I never dreamed I’d be able to lift 300 pounds, and certainly not of attaining such a feat as I’m approaching middle age. On a family vacation to Tennessee many years ago, my father told me about some mountain curves that are so sharp the back end of a vehicle will pass the front. I think he wanted me to slow down. My road to pumping iron was not quite that crooked but it was close.
My earliest inspiration for body building came from Charles Atlas. His ads were everywhere during my comic book addiction days in the late 1950s and early 1960s. On the inside covers were his cartoon character ads. They featured a skinny young guy at the beach being berated by a muscular bully. It was even more humiliating because his girlfriend heard every word of it.
The poor fellow was depicted as a 97-pound weakling having sand kicked in his face. I didn’t have a girlfriend, and no one had ever kicked sand on me, but I identified with that hapless string-bean of a guy. His physique reminded me of a toothpick, and I needed twenty pounds to have that much shape.
I didn’t start off skinny. I was a big kid with more than my share of muscle until about the third grade, then things suddenly went uphill. Mama ordered some Levi blue jeans from Sears & Roebuck that were two inches too long. By the time they came they were closer to my knees than my ankles. At nighttime I could lie on my bed and see the sheet move as my feet slowly inched toward the footboard. I slept sideways to make sure I didn’t get stuck.
Daddy made me what he called Super Dupers. It was a glass of whole milk with two raw eggs, generously sweetened with sugar, nutmeg, and vanilla flavoring. Daddy was so skinny as a kid that he had a floating kidney. I don’t know if that’s a real thing or something his doctor made up, but they put bricks under the foot of his bed so his kidney would reposition itself. And they told him to drink a lot of raw egg milkshakes. He turned out quite solid, so it seemed like a good plan. But I just kept growing taller and thinner.
Charles Atlas had a sculpted body and a case full of trophies. He credited his success to “Dynamic Tension,” a sort of one man arm wrestling contest. The picture I remember showed his left hand pressed against his right with his biceps bulging during their friendly competition.
I sent a dime in with the order form and I sure got my money’s worth. I tore into that brown envelope and found a bounty of information explaining how to get the actual life changing workout program. I don’t remember how much it cost, but it was more than my budget could stand. I shrewdly developed my own Dynamic Tension routine but quickly tired of fighting with myself.
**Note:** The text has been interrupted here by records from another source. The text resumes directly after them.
(** From the logic back to [run]. *)
Lemma ewp_run {A} (m : M E A) (Q : A -> DB -> list DB -> Prop) (R : E -> DB -> list DB -> Prop) c n o r w :
  ewp m Q R c [] -> run o m (idle c n) = (r, w) ->
  match r with Ok a => Q a (w_db w) (w_tx w) | Err e => R e (w_db w) (w_tx w) end.
Proof. intros H Hr. specialize (H o n). unfold idle in Hr. by rewrite Hr in H; destruct r. Qed.
End Rules.

(** ** Programs all of whose statements go along a preorder *)

Section Steps.
Context (le : DB -> DB -> Prop) `{!PreOrder le}.

Lemma chain_set_view d w : chain le (w_db w) (w_tx w) -> le (view w) d ->
  chain le (w_db (set_view d w)) (w_tx (set_view d w)) /\ le (w_db w) (w_db (set_view d w)).
Proof.
  unfold view, set_view. destruct (w_tx w) as [|d1 [|d2 tx]]; simpl; intros Hc Hle.
  - done.
  - split; [|done]. split; [by etrans; [apply Hc|]|done].
  - split; [|done]. destruct Hc as [H1 H2]. split; [by etrans|done].
Qed.

Lemma chain_merge w : chain le (w_db w) (w_tx w) ->
  chain le (w_db (merge_tx w)) (w_tx (merge_tx w)) /\ le (w_db w) (w_db (merge_tx w)).
Proof.
  unfold merge_tx. destruct (w_tx w) as [|d1 [|d2 [|d3 tx]]] eqn:Htx; simpl; intros Hc.
  - rewrite Htx. done.
  - by destruct Hc.
  - destruct Hc as (H1 & H2 & _). split; [|done]. split; [by etrans|done].
  - destruct Hc as (H1 & H2 & H3). split; [|done]. split; [by etrans|done].
Qed.

Lemma chain_pop w : chain le (w_db w) (w_tx w) ->
  chain le (w_db (pop_tx w)) (w_tx (pop_tx w)).
Proof. unfold pop_tx. destruct (w_tx w) as [|d tx]; simpl; [done|by intros [_ ?]]. Qed.

Lemma chain_push w : chain le (w_db w) (w_tx w) ->
  chain le (w_db (push_tx w)) (w_tx (push_tx w)).
Proof. unfold push_tx, view. simpl. intros Hc. split; [|done]. by destruct (w_tx w). Qed.

Lemma run_steps {A} o (p : prog A) w a w' :
  stmts_ok (stmt_steps le) p -> chain le (w_db w) (w_tx w) -> run o p w = (a, w') ->
  le (w_db w) (w_db w').
Proof.
  revert w. induction p as [x|R s k IH|k IH|k IH|k IH|k IH|k IH|k IH|k IH|k IH]; simpl;
    intros w Hs Hc Hr.
  - by simplify_eq.
  - destruct Hs as [Hs Hk].
    assert (Hexec : forall r d, exec s (o_clock o (w_tick w)) (view w) = Ok (r, d) ->
              chain le (w_db (set_view d w)) (w_tx (set_view d w))
              /\ le (w_db w) (w_db (set_view d w))).
    { intros r d He. apply chain_set_view; [done|]. by eapply Hs. }
    destruct (o_fault o (w_tick w)); [|by eapply (IH _ (tick w)); eauto|];
      destruct (exec s _ (view w)) as [[r d]|e] eqn:He;
      try (by eapply (IH _ (tick w)); eauto);
      destruct (Hexec _ _ eq_refl) as [Hc' Hle];
      (etrans; [exact Hle|]); by eapply (IH _ (tick (set_view d w))); eauto.
  - destruct (o_fault o (w_tick w)); [|by eapply (IH _ (tick w)); eauto..].
    eapply (IH _ (tick (push_tx w))); eauto. by apply chain_push.
  - pose proof (chain_merge _ Hc) as [Hm Hle]. pose proof (chain_pop _ Hc) as Hp.
    destruct (o_fault o (w_tick w)).
    + etrans; [exact Hle|]. by eapply (IH _ (tick (merge_tx w))); eauto.
    + by eapply (IH _ (tick (pop_tx w))); eauto.
    + etrans; [exact Hle|]. by eapply (IH _ (tick (merge_tx w))); eauto.
  - pose proof (chain_pop _ Hc) as Hp.
    destruct (o_fault o (w_tick w)); by eapply (IH _ (tick (pop_tx w))); eauto.
  - by eapply (IH (tick (drop_tx w))); eauto.
  - by eapply (IH _ (tick w)); eauto.
  - by eapply (IH _ (tick w)); eauto.
  - by eapply (IH _ (tick w)); eauto.
  - by eapply (IH _ (tick w)); eauto.
Qed.
End Steps.

Lemma stmts_ok_bind (P : forall R, stmt R -> Prop) {A B} (p : prog A) (f : A -> prog B) :
  stmts_ok P p -> (forall a, stmts_ok P (f a)) -> stmts_ok P (bind p f).
Proof. intros Hp Hf. induction p; simpl in *; try destruct_and!; eauto. Qed.

Lemma stmts_ok_bindE (P : forall R, stmt R -> Prop) {E A B} (p : M E A) (f : A -> M E B) :
  stmts_ok P p -> (forall a, stmts_ok P (f a)) -> stmts_ok P (bindE p f).
Proof. intros Hp Hf. apply stmts_ok_bind; [done|]. by intros []. Qed.

Lemma stmts_ok_sql (P : forall R, stmt R -> Prop) {E} `{!FromDb E} {R} (s : stmt R) :
  P _ s -> stmts_ok P (sql (E:=E) s).
Proof. by split. Qed.

Lemma stmts_ok_with_tx (P : forall R, stmt R -> Prop) {E} `{!FromDb E} {A} (m : M E A) :
  stmts_ok P m -> stmts_ok P (with_tx m).
Proof. intros H. apply stmts_ok_bind; [by apply stmts_ok_bindE|done]. Qed.

Lemma stmts_ok_or_rollback (P : forall R, stmt R -> Prop) {E} `{!FromDb E} {A} (r : result A E) :
  stmts_ok P (or_rollback r).
Proof. destruct r; [exact I|]. by apply stmts_ok_bindE; [intros []|]. Qed.

Lemma stmt_steps_select le `{!Reflexive le} {R} (f : (Uuid -> Z) -> DB -> R) :
  stmt_steps le R (select f).
Proof. intros clk d r d' H. simpl in H. by simplify_eq. Qed.

Lemma stmt_steps_for_update le `{!Reflexive le} {R} lk (f : (Uuid -> Z) -> DB -> R) :
  stmt_steps le R (select_for_update lk f).
Proof. intros clk d r d' H. simpl in H. by simplify_eq. Qed.

Lemma stmt_steps_fetch_one le {R} (s : stmt (option R)) :
  stmt_steps le _ s -> stmt_steps le R (fetch_one s).
Proof.
  intros Hs clk d r d' H. simpl in H.
  destruct (exec s clk d) as [[[r'|] d1]|] eqn:He; simplify_eq. by eapply Hs.
Qed.

Lemma stmt_steps_modify le lk f :
  (forall clk d d', f clk d = Ok d' -> le d d') -> stmt_steps le unit (modify lk f).
Proof.
  intros Hf clk d r d' H. simpl in H. destruct (f clk d) eqn:He; simplify_eq. by eapply Hf.
Qed.

Create HintDb stmts.
#[export] Hint Resolve stmt_steps_select stmt_steps_for_update stmt_steps_fetch_one : stmts.

(** Goes through a program, leaving its statements to the hints of [stmts]. *)
Ltac solve_stmts :=
  repeat first
    [ progress intros
    | done
    | solve [auto 2 with stmts nocore]
    | apply stmts_ok_bindE
    | apply stmts_ok_with_tx
    | apply stmts_ok_or_rollback
    | apply stmts_ok_sql; solve [eauto with stmts typeclass_instances]
    | case_match ].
I put body building on hold until I went to college. The weightlifting physical education class under Coach Arnold seemed like a good way to get a muscular body, but something went awry. I began the quarter looking like a pencil and ended the same way. The one thing I was good at was chinups. It was a low ceiling in an old gym. When I stood on my tip toes the bar was at eye level. I probably hold the record for consecutive chinups at Valdosta State College, but I don’t think it was documented.
This past Christmas, Jane found some exercise equipment in our attic. I had bought it on sale a few years earlier and had forgotten about it. Over the next two months I gained a great appreciation for “Some Assembly Required.” Once I figured out where the cables went it looked almost like the picture.
In early April I began pumping iron with enthusiasm. On the tenth of May I reached a milestone by lifting 300 pounds. Instead of taking a shortcut to success, I lifted 20 pounds for 15 repetitions.
I’m no longer the poster child for Skinny Kid Syndrome either. A regimen of two buttered homemade biscuits with pear preserves five days a week has completely cured me. I’m thinking it should only take a month or so to convert this newly acquired bulk into well-defined muscles. I’m planning to buy a new swimsuit and take my girlfriend to the beach before long. If anybody kicks sand in my face, it better be one of our grandchildren.